### Exercise aim:
All lines in the records that carry the string "discriminate" are to be shown.

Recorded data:
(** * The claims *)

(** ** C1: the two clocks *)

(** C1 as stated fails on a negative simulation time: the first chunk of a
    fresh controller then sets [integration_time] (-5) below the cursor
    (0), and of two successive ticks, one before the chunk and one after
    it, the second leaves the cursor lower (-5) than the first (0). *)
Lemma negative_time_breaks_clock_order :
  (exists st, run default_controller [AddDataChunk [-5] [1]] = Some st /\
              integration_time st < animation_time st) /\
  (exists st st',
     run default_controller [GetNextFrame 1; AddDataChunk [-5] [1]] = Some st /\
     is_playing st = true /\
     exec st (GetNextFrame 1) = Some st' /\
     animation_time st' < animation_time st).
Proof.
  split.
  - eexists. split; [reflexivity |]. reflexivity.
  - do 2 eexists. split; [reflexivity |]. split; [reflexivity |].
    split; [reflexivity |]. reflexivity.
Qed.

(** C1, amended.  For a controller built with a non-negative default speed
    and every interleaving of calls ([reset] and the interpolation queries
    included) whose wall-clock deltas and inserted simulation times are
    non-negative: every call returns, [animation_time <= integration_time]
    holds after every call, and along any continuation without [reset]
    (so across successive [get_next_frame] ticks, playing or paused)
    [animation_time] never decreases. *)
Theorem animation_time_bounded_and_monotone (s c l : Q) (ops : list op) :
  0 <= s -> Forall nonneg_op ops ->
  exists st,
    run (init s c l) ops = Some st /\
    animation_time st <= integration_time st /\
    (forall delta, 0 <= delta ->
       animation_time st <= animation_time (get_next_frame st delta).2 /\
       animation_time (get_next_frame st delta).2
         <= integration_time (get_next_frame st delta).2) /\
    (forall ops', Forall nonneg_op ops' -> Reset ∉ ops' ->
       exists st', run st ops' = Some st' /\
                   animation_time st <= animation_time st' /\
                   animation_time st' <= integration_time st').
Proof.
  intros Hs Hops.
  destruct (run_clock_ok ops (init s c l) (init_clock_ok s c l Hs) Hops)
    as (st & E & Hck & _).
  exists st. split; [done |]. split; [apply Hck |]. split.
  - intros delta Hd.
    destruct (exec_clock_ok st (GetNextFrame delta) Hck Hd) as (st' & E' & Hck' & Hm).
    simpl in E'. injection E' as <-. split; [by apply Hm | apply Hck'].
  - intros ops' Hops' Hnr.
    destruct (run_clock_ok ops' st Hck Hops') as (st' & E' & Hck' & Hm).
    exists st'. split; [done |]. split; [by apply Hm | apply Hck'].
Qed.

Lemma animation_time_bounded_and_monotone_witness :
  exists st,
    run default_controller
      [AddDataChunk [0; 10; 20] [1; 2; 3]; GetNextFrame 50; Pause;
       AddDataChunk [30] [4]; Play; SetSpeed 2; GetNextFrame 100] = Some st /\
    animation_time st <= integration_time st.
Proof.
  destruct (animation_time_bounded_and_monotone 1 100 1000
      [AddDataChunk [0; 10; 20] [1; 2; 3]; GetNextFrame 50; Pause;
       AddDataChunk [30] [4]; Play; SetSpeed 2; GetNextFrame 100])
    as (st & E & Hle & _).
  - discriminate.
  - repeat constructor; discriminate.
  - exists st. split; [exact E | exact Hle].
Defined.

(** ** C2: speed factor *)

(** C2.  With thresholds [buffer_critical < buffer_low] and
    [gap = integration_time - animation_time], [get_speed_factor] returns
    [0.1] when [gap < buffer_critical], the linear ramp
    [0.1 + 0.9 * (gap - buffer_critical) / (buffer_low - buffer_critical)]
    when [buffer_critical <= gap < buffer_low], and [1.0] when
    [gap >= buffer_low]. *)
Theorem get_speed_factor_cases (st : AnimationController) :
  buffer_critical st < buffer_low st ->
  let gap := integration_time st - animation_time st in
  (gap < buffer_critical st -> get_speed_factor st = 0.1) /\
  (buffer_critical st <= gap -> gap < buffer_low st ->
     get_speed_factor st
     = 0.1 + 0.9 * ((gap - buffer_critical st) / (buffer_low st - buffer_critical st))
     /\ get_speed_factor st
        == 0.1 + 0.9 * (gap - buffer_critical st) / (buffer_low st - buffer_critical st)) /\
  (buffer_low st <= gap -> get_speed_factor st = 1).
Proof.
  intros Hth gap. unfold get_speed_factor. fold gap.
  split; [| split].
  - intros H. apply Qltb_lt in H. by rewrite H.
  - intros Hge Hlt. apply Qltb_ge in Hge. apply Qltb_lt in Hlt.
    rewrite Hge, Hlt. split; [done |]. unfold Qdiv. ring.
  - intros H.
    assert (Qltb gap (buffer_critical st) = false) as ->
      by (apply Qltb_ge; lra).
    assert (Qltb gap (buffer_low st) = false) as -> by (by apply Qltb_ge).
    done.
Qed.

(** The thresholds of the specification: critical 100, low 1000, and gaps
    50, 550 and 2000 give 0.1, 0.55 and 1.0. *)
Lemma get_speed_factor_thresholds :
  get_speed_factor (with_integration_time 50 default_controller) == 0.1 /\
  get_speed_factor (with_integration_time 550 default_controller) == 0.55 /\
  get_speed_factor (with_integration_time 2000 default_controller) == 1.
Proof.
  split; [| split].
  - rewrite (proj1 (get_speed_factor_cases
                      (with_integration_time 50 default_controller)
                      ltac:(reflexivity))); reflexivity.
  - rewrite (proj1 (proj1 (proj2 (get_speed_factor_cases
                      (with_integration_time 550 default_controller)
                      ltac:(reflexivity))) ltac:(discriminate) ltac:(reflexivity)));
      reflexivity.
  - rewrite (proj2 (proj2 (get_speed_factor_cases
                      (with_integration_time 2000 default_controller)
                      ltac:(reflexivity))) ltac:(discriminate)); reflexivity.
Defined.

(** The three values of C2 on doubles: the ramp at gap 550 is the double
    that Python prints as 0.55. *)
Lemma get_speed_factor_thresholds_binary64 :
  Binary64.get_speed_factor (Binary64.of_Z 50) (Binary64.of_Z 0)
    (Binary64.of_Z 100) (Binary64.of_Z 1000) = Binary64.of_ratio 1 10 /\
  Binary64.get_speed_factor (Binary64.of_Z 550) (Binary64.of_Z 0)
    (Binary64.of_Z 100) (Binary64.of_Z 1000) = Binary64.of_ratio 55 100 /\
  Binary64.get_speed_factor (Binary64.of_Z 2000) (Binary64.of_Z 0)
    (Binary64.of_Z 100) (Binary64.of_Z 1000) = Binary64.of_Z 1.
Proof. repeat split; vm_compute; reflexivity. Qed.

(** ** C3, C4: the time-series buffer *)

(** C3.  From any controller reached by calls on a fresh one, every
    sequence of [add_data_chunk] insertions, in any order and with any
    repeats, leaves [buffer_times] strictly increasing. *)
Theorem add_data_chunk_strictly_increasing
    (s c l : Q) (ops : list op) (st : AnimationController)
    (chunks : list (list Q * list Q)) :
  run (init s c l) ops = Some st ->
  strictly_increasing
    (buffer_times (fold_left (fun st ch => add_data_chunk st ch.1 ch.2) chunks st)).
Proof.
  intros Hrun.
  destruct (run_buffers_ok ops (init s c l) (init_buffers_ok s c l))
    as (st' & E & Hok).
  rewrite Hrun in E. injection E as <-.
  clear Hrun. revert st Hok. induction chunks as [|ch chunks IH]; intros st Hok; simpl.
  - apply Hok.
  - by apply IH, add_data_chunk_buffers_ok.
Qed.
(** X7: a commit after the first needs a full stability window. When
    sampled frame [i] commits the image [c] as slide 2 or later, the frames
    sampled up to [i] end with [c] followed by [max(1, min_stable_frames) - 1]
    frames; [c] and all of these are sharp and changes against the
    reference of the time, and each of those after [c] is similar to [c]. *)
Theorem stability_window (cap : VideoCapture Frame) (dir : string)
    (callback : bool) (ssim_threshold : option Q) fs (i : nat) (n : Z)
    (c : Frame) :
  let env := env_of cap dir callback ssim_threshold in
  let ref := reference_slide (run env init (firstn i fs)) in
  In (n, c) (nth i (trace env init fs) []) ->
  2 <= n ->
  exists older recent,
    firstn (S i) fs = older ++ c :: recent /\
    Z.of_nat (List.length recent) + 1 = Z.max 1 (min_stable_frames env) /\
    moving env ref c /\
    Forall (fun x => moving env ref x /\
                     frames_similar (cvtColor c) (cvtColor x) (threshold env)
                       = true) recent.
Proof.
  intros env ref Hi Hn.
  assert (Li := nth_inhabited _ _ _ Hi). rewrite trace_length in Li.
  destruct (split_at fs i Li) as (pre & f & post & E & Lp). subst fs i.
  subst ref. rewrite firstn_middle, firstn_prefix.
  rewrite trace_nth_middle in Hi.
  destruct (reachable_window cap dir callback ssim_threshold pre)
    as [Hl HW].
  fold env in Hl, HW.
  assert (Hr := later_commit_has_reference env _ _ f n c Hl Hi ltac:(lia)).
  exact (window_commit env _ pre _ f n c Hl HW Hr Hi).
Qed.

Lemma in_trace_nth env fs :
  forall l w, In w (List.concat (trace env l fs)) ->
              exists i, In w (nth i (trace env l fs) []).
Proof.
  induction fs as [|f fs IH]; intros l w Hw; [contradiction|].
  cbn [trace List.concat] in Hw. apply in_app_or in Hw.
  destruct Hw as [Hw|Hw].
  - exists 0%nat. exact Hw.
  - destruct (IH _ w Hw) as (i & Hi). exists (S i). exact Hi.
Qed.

### Problem solution:
  - discriminate.
  - repeat constructor; discriminate.
                      ltac:(reflexivity))) ltac:(discriminate) ltac:(reflexivity)));
                      ltac:(reflexivity))) ltac:(discriminate)); reflexivity.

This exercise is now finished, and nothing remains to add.